**Work instruction:** Across the entries that follow, count the lines with the string "done" and reply with that count alone.

***

Lemma readable_attempts db db' :
  (forall id, option_map attempt_identity (attempts db' !! id) = option_map attempt_identity (attempts db !! id)) ->
  readable db -> forall id a, attempts db' !! id = Some a -> valid_attempt_id id /\ 1 <= at_ordinal a.
Proof.
  intros Hi [_ HA] id a' Ha'. destruct (mapped _ _ _ _ (Hi id) Ha') as (a & Ha & Heq).
  destruct (HA _ _ Ha) as [Hv Ho]. split; [done|]. unfold attempt_identity in Heq. simplify_eq. congruence.
Qed.

Lemma apply_readable db op ct db' :
  readable db -> op_ok op -> names_predecessor (op_command op) -> apply_execute db op = Ok (ct, db') -> readable db'.
Proof.
  intros HR (Hok & _ & Hretry) Hnames (_ & Hpay & _ & [[_ ->]|[_ [p Hf]]])%apply_cases; [done|].
  pose proof (readable_attempts db db' (si_attempts _ _ (fc_identities _ _ _ _ Hf)) HR) as HA.
  split; [|exact HA]. pose proof (fc_schedule _ _ _ _ Hf) as Hs. unfold adds_schedule in Hs.
  destruct (tc_attempt_outcome (op_command op)) as [o|] eqn:Eo; simpl in Hs; [|rewrite Hs; apply HR].
  destruct (outcome_retry_schedule o) as [r|] eqn:Er; [|rewrite Hs; apply HR]. destruct Hs as [_ ->].
  intros id e [[<- <-]|[_ He]]%lookup_insert_Some; [|by apply (rd_entries _ HR)].
  destruct (fresh_retry _ _ _ _ _ _ Hpay Hf Eo Er) as (Ht & Hp & a & Ha & Hord).
  destruct (rd_attempts _ HR _ _ Ha) as [_ Hone]. cbn [se_attempt_ordinal retry_schedule_row]. split; [lia|].
  destruct Hok as [Hc _]. unfold validate_transition_command in Hc. py_step Hc.
  eapply retry_readable; [exact E|by eapply Hretry|done|done|lia|by eapply Hnames].
Qed.

(** Consuming an entry keeps what is read of it. *)
Lemma consumed_read id e at_ epoch p :
  _schedule_entry id (consume_schedule e at_ epoch) p = _schedule_entry id e p.
Proof. done. Qed.

Lemma readable_consumed db db' sid e at_ epoch :
  readable db -> schedule_entries db !! sid = Some e ->
  schedule_entries db' = <[sid := consume_schedule e at_ epoch]> (schedule_entries db) ->
  (forall id a, attempts db' !! id = Some a -> valid_attempt_id id /\ 1 <= at_ordinal a) -> readable db'.
Proof.
  intros [HE _] He Hs HA. split; [|exact HA]. rewrite Hs. intros id x [[<- <-]|[_ Hx]]%lookup_insert_Some; [|by apply HE].
  rewrite consumed_read. exact (HE _ _ He).
Qed.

***

**Expected output:** 4